Fourteen years ago, to protect President Clinton’s position on partial-birth abortions, Elena Kagan doctored a statement by the American College of Obstetricians and Gynecologists. Conservatives think this should disqualify her from the Supreme Court. They understate the scandal. It isn’t Kagan we should worry about. It’s the whole judiciary.
Kagan, who was then an associate White House counsel, was doing her job: advancing the president’s interests. The real culprit was ACOG, which adopted Kagan’s spin without acknowledgment. But the larger problem is the credence subsequently given to ACOG’s statement by courts, including the Supreme Court. Judges have put too much faith in statements from scientific organizations. This credulity must stop.

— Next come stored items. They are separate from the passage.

(* ===== verification/ClientSpec.v ===== *)
(** * The client's contract and the refinement theorem

    What the four one-call methods promise, without the store: an abstract
    call is a method with its arguments as trees, its request is given by a
    table, and its outcome is what the server's reply to that request decodes
    to.  The methods of src/src/bugzilla.js implement this contract whenever
    their arguments serialise. *)

From S2P Require Import Prelude JsValue XmlRpc Regex Bugzilla BugzillaCalls.
From stdpp Require Import gmap.

(** An abstract call: the arguments as they go on the wire. *)
Inductive rpc : Type :=
| RpcGetBug (id : tree)
| RpcAddComment (id comment work_time : tree)
| RpcUpdateBug (id : tree) (fields : gmap string tree)
| RpcSearchBugs (criteria : tree).

(** The remote methods and the shape of their parameter. *)
Definition rpc_request (u : value) (a : rpc) : request :=
  match a with
  | RpcGetBug id => Request u "Bug.get" (TArr [TObj {[ "ids" := TArr [id] ]}])
  | RpcAddComment id comment work_time =>
      Request u "Bug.add_comment"
        (TArr [TObj {[ "id" := id; "comment" := comment; "work_time" := work_time ]}])
  | RpcUpdateBug id fields =>
      Request u "Bug.update" (TArr [TObj (<["ids" := TArr [id]]> fields)])
  | RpcSearchBugs criteria => Request u "Bug.search" (TArr [criteria])
  end.

(** A call of the program stands for an abstract call when its arguments
    serialise to the abstract call's trees; a falsy [hoursWorked] stands for
    the work time 0. *)
Inductive abstracts {DT : DateType} (h : gmap loc object) : data_call -> rpc -> Prop :=
| abs_getBug bugId t :
    serializes h bugId t -> abstracts h (CallGetBug bugId) (RpcGetBug t)
| abs_addComment bugId comment hoursWorked tb tc th :
    serializes h bugId tb -> serializes h comment tc ->
    serializes h hoursWorked th -> to_boolean hoursWorked = true ->
    abstracts h (CallAddComment bugId comment hoursWorked) (RpcAddComment tb tc th)
| abs_addComment_default bugId comment hoursWorked tb tc :
    serializes h bugId tb -> serializes h comment tc ->
    to_boolean hoursWorked = false ->
    abstracts h (CallAddComment bugId comment hoursWorked)
              (RpcAddComment tb tc (TNumber (num_of_Z 0)))
| abs_updateBug bugId lp o t r :
    prim_tree bugId = Some t -> h !! lp = Some o ->
    serializes h (VRef lp) (TObj r) ->
    abstracts h (CallUpdateBug bugId (VRef lp)) (RpcUpdateBug t r)
| abs_searchBugs searchCriteria t :
    serializes h searchCriteria t ->
    abstracts h (CallSearchBugs searchCriteria) (RpcSearchBugs t).

Section Refinement.
Context {TR : Transport}.

(** The outcome of one exchange: the server's reply to the request, decoded. *)
Definition rpc_outcome (srv : request -> reply) (rq : request) (ctx : value)
    (w : world) : settled * world :=
  match srv rq with
  | RFail xhr status err => (Rejected ctx [xhr; status; err], w)
  | RBody xhr raw =>
      match decode_body raw w with
      | (inl v, w') => (Resolved ctx v, w')
      | (inr err, w') => (Rejected ctx [xhr; VString "parsererror"; err], w')
      end
  end.

(** The settings of a call that stands for [a] are plain and carry [a]'s
    parameter. *)
Lemma call_settings_abstracts this c w u a :
  evals (get_prop this "url") w u w ->
  abstracts (heap w) c a ->
  exists ps w0,
    evals (call_settings this c) w
          (plain u (rq_method (rpc_request u a)) ps) w0 /\
    serializes (heap w0) ps (rq_params (rpc_request u a)).
Proof.
  intros Hu Ha. destruct Ha as [bugId t Ht|bugId comment hw tb tc th Hb Hc Hh Htrue
    |bugId comment hw tb tc Hb Hc Hfalse|bugId lp o t r Ht Ho Hr|cr t Ht]; simpl.
  - destruct (getBug_settings_spec _ _ _ _ _ Hu Ht) as (ps & w0 & ? & _ & ?). eauto.
  - destruct (addComment_settings_spec this bugId comment hw w u tb tc th Hu Hb Hc)
      as (ps & w0 & ? & _ & ?); [by rewrite js_or_truthy|eauto].
  - destruct (addComment_settings_spec this bugId comment hw w u tb tc
                (TNumber (num_of_Z 0)) Hu Hb Hc) as (ps & w0 & ? & _ & ?);
      [rewrite js_or_falsy by done; apply serializes_number|eauto].
  - destruct (updateBug_settings_spec _ _ _ _ _ _ _ _ Hu Ht Ho Hr)
      as (ps & w0 & ? & _ & ?). eauto.
  - destruct (searchBugs_settings_spec _ _ _ _ _ Hu Ht) as (ps & w0 & ? & _ & ?). eauto.
Qed.

(** C37 (refinement): getBug, addComment, updateBug and searchBugs implement
    the contract: a call whose arguments serialise sends the one request the
    table gives for it, and its promise settles with what the server's reply
    to that request decodes to. *)
Theorem invoke_refines_rpc this c w u a srv :
  evals (get_prop this "url") w u w ->
  abstracts (heap w) c a ->
  exists ctx,
    run srv (invoke this c w)
    = (rpc_outcome srv (rpc_request u a) ctx (returned_world (invoke this c w)),
       [rpc_request u a]).
Proof.
  intros Hu Ha. destruct (call_settings_abstracts _ _ _ _ _ Hu Ha) as (ps & w0 & Hs & Hps).
  rewrite invoke_sync.
  destruct (plain_exchange _ _ _ _ _ _ _ srv Hs Hps) as (ctx & _ & ->).
  exists ctx. by destruct a.
Qed.

End Refinement.

Lemma invoke_refines_rpc_witness :
  exists ctx,
    run demo_server
        (invoke (TR := table_transport page_dates demo_table) fresh_client.1
                (CallAddComment seven (VString "done") VUndefined) fresh_client.2)
    = (rpc_outcome (TR := table_transport page_dates demo_table) demo_server
         (rpc_request (VString bugzilla_url)
            (RpcAddComment (TNumber (num_of_Z 7)) (TString "done") (TNumber (num_of_Z 0))))
         ctx
         (returned_world
            (invoke (TR := table_transport page_dates demo_table) fresh_client.1
                    (CallAddComment seven (VString "done") VUndefined) fresh_client.2)),
       [rpc_request (VString bugzilla_url)
          (RpcAddComment (TNumber (num_of_Z 7)) (TString "done") (TNumber (num_of_Z 0)))]).
Proof.
  apply (invoke_refines_rpc (TR := table_transport page_dates demo_table) fresh_client.1
           (CallAddComment seven (VString "done") VUndefined) fresh_client.2
           (VString bugzilla_url)
           (RpcAddComment (TNumber (num_of_Z 7)) (TString "done") (TNumber (num_of_Z 0)))
           demo_server);
    [reflexivity|by apply abs_addComment_default].
Defined.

The Kagan story appeared Tuesday in National Review and CNSNews.com. You can read the underlying papers at the Media Research Center. There are three crucial documents. The first is a memo from Kagan on June 22, 1996, describing a meeting with ACOG’s chief lobbyist and its former president. The main takeaway from the meeting, Kagan wrote, was that “there are an exceedingly small number of partial birth abortions that could meet the standard the President has articulated,” i.e., abortions in which the partial-birth technique was necessary to protect a woman’s life or health. She explained:
In the vast majority of cases, selection of the partial birth procedure is not necessary to avert serious adverse consequences to a woman’s health; another option—whether another abortion procedure or, in the post-viability context, birth through a caesarean section, induced labor, or carrying the pregnancy to term—is equally safe.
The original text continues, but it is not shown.